In Christian Love and as intended by Christ and practiced by the one, holy, Christian, and apostolic church throughout her history, "Closed Communion" is observed in this Congregation. In accordance with the word of God (Acts 2:42; I Corinthians 10:17; I Corinthians 11:27-30; Romans 16:17) the Lord's supper is distributed only to those who:
(a) Have been baptized
(b) Have been instructed in the truth of Holy Scripture and
the Lutheran Confessions and now confess these doctrines.
(c) Believe Christ's real body and real blood are truly present,
distributed, and orally received for the forgiveness of sins, life, and
(d) Who sincerely repent of all their sins, and desire to receive God's forgiveness in this holy meal.

Guests are asked to affirm these facts with our Pastor (I Corinthians 4:1) or an Elder prior to receiving the sacrament. If you are looking for a church home and would like to know more about the Christian Faith please contact our Pastor about our membership classes.

A few days after reading this, I bumped into the Lutheran pastor at the local Wal-Mart. I stopped and said to him, "I saw what you wrote in your bulletin concerning Holy Communion and I wanted to commend you for that. Thank you for acting like Holy Eucharist matters and is more than a bare symbol. Thank you on behalf of the Catholic Church." The pastor looked like I could have knocked him down with a feather.
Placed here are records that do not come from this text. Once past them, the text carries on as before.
(* ===== verification/Pmap.v ===== *)
(** * Physical pages and page tables

    Models [kernel/src/paging/pmap.c] with the macros of [inc/mmu.h],
    [inc/types.h] and [kernel/include/pmap.h].  A [struct PageInfo *] is an
    index into [pages]; a [pde_t *] or [pte_t *] is the kernel virtual
    address it holds.  Kernel virtual addresses from [KERNBASE] on are the
    physical memory, so an access outside [KERNBASE, KERNBASE+PHY_MEM) is a
    fault.  [mm_tlb] is the processor's TLB: for a page number, the frame
    address it holds, if any. *)

From S2P Require Import Prelude.

(** ** [inc/mmu.h], [inc/types.h] *)

Definition PGSIZE : Z := 4096.
Definition NPDENTRIES : nat := 1024.
Definition NPTENTRIES : nat := 1024.
Definition PTE_P : Z := 0x001.
Definition PTE_W : Z := 0x002.
Definition PTE_U : Z := 0x004.

Definition PGNUM (la : Z) : Z := Z.shiftr la 12.
Definition PDX (la : Z) : Z := Z.land (Z.shiftr la 22) 0x3FF.
Definition PTX (la : Z) : Z := Z.land (Z.shiftr la 12) 0x3FF.
Definition PGOFF (la : Z) : Z := Z.land la 0xFFF.
Definition PGADDR (d t o : Z) : Z := Z.lor (Z.lor (Z.shiftl d 22) (Z.shiftl t 12)) o.
Definition PTE_ADDR (pte : Z) : Z := Z.land pte 0xFFFFF000.
Definition PTE_ATTR (pte : Z) : Z := Z.land pte 0xFFF.

Definition ROUNDDOWN (a n : Z) : Z := a - a mod n.
Definition ROUNDUP (a n : Z) : Z := ROUNDDOWN (u32 (a + n - 1)) n.

Definition KERNBASE : Z := 0xc0000000.
Definition npages : Z := 32768.
Definition PHY_MEM : Z := 0x8000000.

(** ** [kernel/include/pmap.h] *)

(** Both print a complaint for an address out of range and go on. *)
Definition PADDR (kva : Z) : Z := u32 (kva - KERNBASE).
Definition KADDR (pa : Z) : Z := u32 (pa + KERNBASE).
Definition page2pa (pp : Z) : Z := Z.shiftl pp 12.
Definition pa2page (pa : Z) : Z := PGNUM pa.
Definition page2kva (pp : Z) : Z := KADDR (page2pa pp).
Definition ALLOC_ZERO : Z := 1.

(** The globals of [pmap.c] and the physical memory, as words at kernel
    virtual addresses. *)
Record mmst : Type := mkMm {
  mm_link : Z -> option Z;        (* pages[i].pp_link *)
  mm_ref : Z -> Z;                (* pages[i].pp_ref *)
  mm_free : option Z;             (* page_free_list *)
  mm_kern_pgdir : Z;
  mm_tlb : Z -> option Z;         (* page number to frame address *)
  mm_mem : Z -> Z }.

Definition with_link v s := mkMm v (mm_ref s) (mm_free s) (mm_kern_pgdir s) (mm_tlb s) (mm_mem s).
Definition with_ref v s := mkMm (mm_link s) v (mm_free s) (mm_kern_pgdir s) (mm_tlb s) (mm_mem s).
Definition with_free v s := mkMm (mm_link s) (mm_ref s) v (mm_kern_pgdir s) (mm_tlb s) (mm_mem s).
Definition with_kern_pgdir v s := mkMm (mm_link s) (mm_ref s) (mm_free s) v (mm_tlb s) (mm_mem s).
Definition with_tlb v s := mkMm (mm_link s) (mm_ref s) (mm_free s) (mm_kern_pgdir s) v (mm_mem s).
Definition with_mem v s := mkMm (mm_link s) (mm_ref s) (mm_free s) (mm_kern_pgdir s) (mm_tlb s) v.

(** ** Accesses *)

Definition mapped (kva n : Z) : bool := (KERNBASE <=? kva) && (kva + n <=? KERNBASE + PHY_MEM).

Definition load (kva : Z) : M mmst Z :=
  s ← get;
  if mapped kva 4 then mret (mm_mem s kva) else fail OutOfBounds.

Definition store (kva v : Z) : M mmst unit :=
  if mapped kva 4 then modify (fun s => with_mem (<[kva := v]> (mm_mem s)) s) else fail OutOfBounds.

(** [memset(dst, src, len)] is [rep stosl]: [len] double words. *)
Definition fill (dst v n : Z) (m : Z -> Z) : Z -> Z :=
  fun a => if (dst <=? a) && (a <? dst + 4 * n) then v else m a.
Definition memset (dst v len : Z) : M mmst unit :=
  if mapped dst (4 * len) then modify (fun s => with_mem (fill dst v len (mm_mem s)) s)
  else fail OutOfBounds.

(** [memcpy(dst, src, len)] is [rep movsl]: [len] double words, upwards. *)
Fixpoint memcpy (n : nat) (dst src : Z) : M mmst unit :=
  match n with
  | O => mret tt
  | S n => v ← load src; store dst v;; memcpy n (dst + 4) (src + 4)
  end.

(** [pages[i]] *)
Definition page_ok (pp : Z) : bool := (0 <=? pp) && (pp <? npages).
Definition get_ref (pp : Z) : M mmst Z :=
  if page_ok pp then gets (fun s => mm_ref s pp) else fail OutOfBounds.
Definition set_ref (pp v : Z) : M mmst unit :=
  if page_ok pp then modify (fun s => with_ref (<[pp := v]> (mm_ref s)) s) else fail OutOfBounds.
Definition set_link (pp : Z) (v : option Z) : M mmst unit :=
  if page_ok pp then modify (fun s => with_link (<[pp := v]> (mm_link s)) s) else fail OutOfBounds.
Definition incr_ref (pp : Z) : M mmst unit := r ← get_ref pp; set_ref pp (u16 (r + 1)).

(** ** The page allocator *)

Definition page_alloc (alloc_flags : Z) : M mmst (option Z) :=
  s ← get;
  match mm_free s with
  | None => mret None
  | Some p =>
      (if Z.land alloc_flags ALLOC_ZERO =? 0 then mret tt else memset (page2kva p) 0 PGSIZE);;
      modify (fun s => with_free (mm_link s p) s);;
      set_link p None;;
      mret (Some p)
  end.

Definition page_free (pp : Z) : M mmst unit :=
  s ← get;
  set_link pp (mm_free s);;
  modify (with_free (Some pp)).

Definition page_decref (pp : Z) : M mmst unit :=
  r ← get_ref pp;
  set_ref pp (u16 (r - 1));;
  if u16 (r - 1) =? 0 then page_free pp else mret tt.

(** ** Page tables *)

(** [&pgdir[pdx]] *)
Definition entry (table i : Z) : Z := table + 4 * i.

Definition present (e : Z) : bool := negb (Z.land e PTE_P =? 0).

Definition pgdir_walk (pgdir va : Z) (create : bool) : M mmst (option Z) :=
  pde ← load (entry pgdir (PDX va));
  if present pde then mret (Some (entry (KADDR (PTE_ADDR pde)) (PTX va)))
  else if negb create then mret None
  else
    p ← page_alloc ALLOC_ZERO;
    match p with
    | None => mret None
    | Some p =>
        let pgtable := page2kva p in
        incr_ref p;;
        store (entry pgdir (PDX va)) (Z.lor (PADDR pgtable) 7);;   (* PTE_P | PTE_W | PTE_U *)
        mret (Some (entry pgtable (PTX va)))
    end.

Fixpoint boot_map_loop (n : nat) (pgdir va pa perm : Z) : M mmst unit :=
  match n with
  | O => mret tt
  | S n =>
      pte ← pgdir_walk pgdir va true;
      match pte with
      | None => mret tt
      | Some pte =>
          store pte (Z.lor (Z.lor pa perm) PTE_P);;
          boot_map_loop n pgdir (u32 (va + PGSIZE)) (u32 (pa + PGSIZE)) perm
      end
  end.

Definition boot_map_region (pgdir va size pa perm : Z) : M mmst unit :=
  boot_map_loop (Z.to_nat (size / PGSIZE)) pgdir va pa perm.

(** [page_lookup] with a [pte_store]: the page and the entry. *)
Definition page_lookup (pgdir va : Z) : M mmst (option (Z * Z)) :=
  pte ← pgdir_walk pgdir va false;
  match pte with
  | None => mret None
  | Some pte => e ← load pte; mret (Some (pa2page (PTE_ADDR e), pte))
  end.

(** [invlpg] of [inc/x86.h], and an empty TLB. *)
Definition invlpg (addr : Z) : M mmst unit := modify (fun s => with_tlb (<[PGNUM addr := None]> (mm_tlb s)) s).
Definition no_tlb : Z -> option Z := fun _ => None.

Definition tlb_invalidate (pgdir va : Z) : M mmst unit := invlpg va.

Definition page_remove (pgdir va : Z) : M mmst unit :=
  r ← page_lookup pgdir va;
  match r with
  | None => mret tt
  | Some (p, pte) => store pte 0;; page_decref p;; tlb_invalidate pgdir va
  end.

Definition page_insert (pgdir : Z) (pp : option Z) (va perm : Z) : M mmst Z :=
  pte ← pgdir_walk pgdir va true;
  match pte with
  | None => mret (-1)
  | Some pte =>
      pp ← from_option_or NullPointer pp;
      let pa := page2pa pp in
      e ← load pte;
      (if present e then
         if PTE_ADDR e =? pa then store pte (Z.lor (Z.lor pa perm) PTE_P)
         else page_remove pgdir va
       else mret tt);;
      store pte (Z.lor (Z.lor pa perm) PTE_P);;
      incr_ref pp;;
      mret 0
  end.

Fixpoint mm_alloc_loop (n : nat) (pgdir i va_end : Z) : M mmst unit :=
  match n with
  | O => fail OutOfFuel
  | S n =>
      if i <? va_end then
        p ← page_alloc 0;
        _ ← page_insert pgdir p i 7;                   (* PTE_W | PTE_P | PTE_U *)
        mm_alloc_loop n pgdir (u32 (i + PGSIZE)) va_end
      else mret tt
  end.

(** One iteration per page; [i] reaches [va_end] exactly. *)
Definition mm_alloc_fuel (va va_end : Z) : nat := S (Z.to_nat ((va_end - va) / PGSIZE)).

Definition mm_alloc (pgdir va len : Z) : M mmst unit :=
  let va_start := ROUNDDOWN va PGSIZE in
  let va_end := ROUNDUP (u32 (va + len)) PGSIZE in
  mm_alloc_loop (mm_alloc_fuel va_start va_end) pgdir va_start va_end.

(** [copy_pgdir]: the entries from [ptx] on of one table, then the
    directory entries from [pdx] on. *)
Fixpoint copy_table (n : nat) (ptx dst_table src_table : Z) : M mmst unit :=
  match n with
  | O => mret tt
  | S n =>
      e ← load (entry src_table ptx);
      (if present e then
         p ← page_alloc 0;
         pp ← from_option_or NullPointer p;
         incr_ref pp;;
         e ← load (entry src_table ptx);
         store (entry dst_table ptx) (Z.lor (page2pa pp) (PTE_ATTR e));;
         e ← load (entry src_table ptx);
         memcpy (Z.to_nat PGSIZE) (page2kva pp) (KADDR (PTE_ADDR e))
       else mret tt);;
      copy_table n (ptx + 1) dst_table src_table
  end.

Fixpoint copy_pgdir_loop (n : nat) (pdx dst_dir src_dir : Z) : M mmst unit :=
  match n with
  | O => mret tt
  | S n =>
      e ← load (entry src_dir pdx);
      (if present e then
         d ← load (entry dst_dir pdx);
         if present d then mret tt
         else
           p ← page_alloc ALLOC_ZERO;
           pp ← from_option_or NullPointer p;
           incr_ref pp;;
           e' ← load (entry src_dir pdx);
           store (entry dst_dir pdx) (Z.lor (page2pa pp) (PTE_ATTR e'));;
           d ← load (entry dst_dir pdx);
           copy_table NPTENTRIES 0 (KADDR (PTE_ADDR d)) (KADDR (PTE_ADDR e))
       else mret tt);;
      copy_pgdir_loop n (pdx + 1) dst_dir src_dir
  end.

Definition copy_pgdir (dst_dir src_dir : Z) : M mmst unit :=
  copy_pgdir_loop NPDENTRIES 0 dst_dir src_dir.

Fixpoint free_table (n : nat) (ptx pgtable : Z) : M mmst unit :=
  match n with
  | O => mret tt
  | S n =>
      e ← load (entry pgtable ptx);
      (if present e then page_decref (pa2page (PTE_ADDR e)) else mret tt);;
      free_table n (ptx + 1) pgtable
  end.

Fixpoint free_pgdir_loop (n : nat) (pdx pgdir : Z) : M mmst unit :=
  match n with
  | O => mret tt
  | S n =>
      e ← load (entry pgdir pdx);
      s ← get;
      (if present e then
         k ← load (entry (mm_kern_pgdir s) pdx);
         if present k then mret tt
         else
           free_table NPTENTRIES 0 (KADDR (PTE_ADDR e));;
           e ← load (entry pgdir pdx);
           page_decref (pa2page (PTE_ADDR e));;
           store (entry pgdir pdx) 0
       else mret tt);;
      free_pgdir_loop n (pdx + 1) pgdir
  end.

Definition free_pgdir (pgdir : Z) : M mmst unit := free_pgdir_loop NPDENTRIES 0 pgdir.

(** ** Boot

    [kpgdir] and [kpgtable] are the addresses of the two static arrays. *)

Section boot.
Context (kpgdir kpgtable : Z).

Fixpoint init_kern_dir (n : nat) (pdx pgtable : Z) : M mmst unit :=
  match n with
  | O => mret tt
  | S n =>
      store (entry kpgdir (pdx + Z.shiftr KERNBASE 22)) (Z.lor (PADDR pgtable) 3);;  (* PTE_P | PTE_W *)
      init_kern_dir n (pdx + 1) (pgtable + 4 * 1024)
  end.

Fixpoint init_kern_table (n : nat) (pframe_addr pgtable : Z) : M mmst unit :=
  match n with
  | O => mret tt
  | S n =>
      store pgtable (Z.lor pframe_addr 7);;             (* PTE_P | PTE_U | PTE_W *)
      init_kern_table n (pframe_addr - PGSIZE) (pgtable - 4)
  end.

(** The second loop runs down from the last frame, [npages] times. *)
Definition init_kern_pgdir : M mmst unit :=
  init_kern_dir 32 0 kpgtable;;
  init_kern_table (Z.to_nat npages) (PHY_MEM - PGSIZE) (kpgtable + 4 * npages - 4);;
  modify (with_kern_pgdir kpgdir).

Fixpoint page_init_used (n : nat) (i : Z) : M mmst unit :=
  match n with
  | O => mret tt
  | S n => set_ref i 1;; page_init_used n (i + 1)
  end.

Fixpoint page_init_free (n : nat) (i : Z) : M mmst unit :=
  match n with
  | O => mret tt
  | S n =>
      set_ref i 0;;
      s ← get;
      set_link i (mm_free s);;
      modify (with_free (Some i));;
      page_init_free n (i - 1)
  end.

Definition VMEM_ADDR : Z := 0xA0000.
Definition SCR_SIZE : Z := 320 * 200.

Definition page_init : M mmst unit :=
  init_kern_pgdir;;
  page_init_used (Z.to_nat 0x400) 0;;
  page_init_free (Z.to_nat (npages - 0x400)) (npages - 1);;
  s ← get;
  boot_map_region (mm_kern_pgdir s) VMEM_ADDR (ROUNDUP SCR_SIZE PGSIZE) VMEM_ADDR 3.
End boot.

(** ** The processor's address translation

    What the MMU does with the directory at physical address [cr3]. *)

Definition translate (m : Z -> Z) (cr3 la : Z) : option Z :=
  let pde := m (entry (cr3 + KERNBASE) (PDX la)) in
  if present pde then
    let pte := m (entry (PTE_ADDR pde + KERNBASE) (PTX la)) in
    if present pte then Some (PTE_ADDR pte + PGOFF la) else None
  else None.

(** What the processor does with its TLB: it uses an entry that is there,
    and it may remember any translation of the directory in [cr3], or forget
    one, at any time. *)
Definition tlb_lookup (s : mmst) (cr3 la : Z) : option Z :=
  match mm_tlb s (PGNUM la) with
  | Some frame => Some (frame + PGOFF la)
  | None => translate (mm_mem s) cr3 la
  end.

Inductive tlb_step (cr3 : Z) (s : mmst) : mmst -> Prop :=
  | tlb_fill la frame : is_u32 la -> translate (mm_mem s) cr3 la = Some (frame + PGOFF la) ->
      tlb_step cr3 s (with_tlb (<[PGNUM la := Some frame]> (mm_tlb s)) s)
  | tlb_evict n : tlb_step cr3 s (with_tlb (<[n := None]> (mm_tlb s)) s).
Contrary to what some of you might be thinking, this is a positive step for the Lutheran community, if this guy is emblematic of the up and coming pastorate. Granted the statement has some interesting weak point, e.g. what does he understand "apostolic" to mean, it still shows necessary growth toward unity.

So, what's next to do? I plan to have him and his lovely wife over for dinner. After that, I will have to play by ear. Personally, I have this fantasy where I convert him and his entire congregation to the Catholic Faith. Then I could call the bishop and say, "Would you mind coming up here and assisting me with the Easter Vigil. Why? Well, I am going to be initiating the ENTIRE Lutheran congregation in Alva into the Church and without the assistance of someone else to confirm, I am going to be here all night!"

What do you guys think? What hurdles do you anticipate he will have to overcome? And remember him and his congregation in your prayers.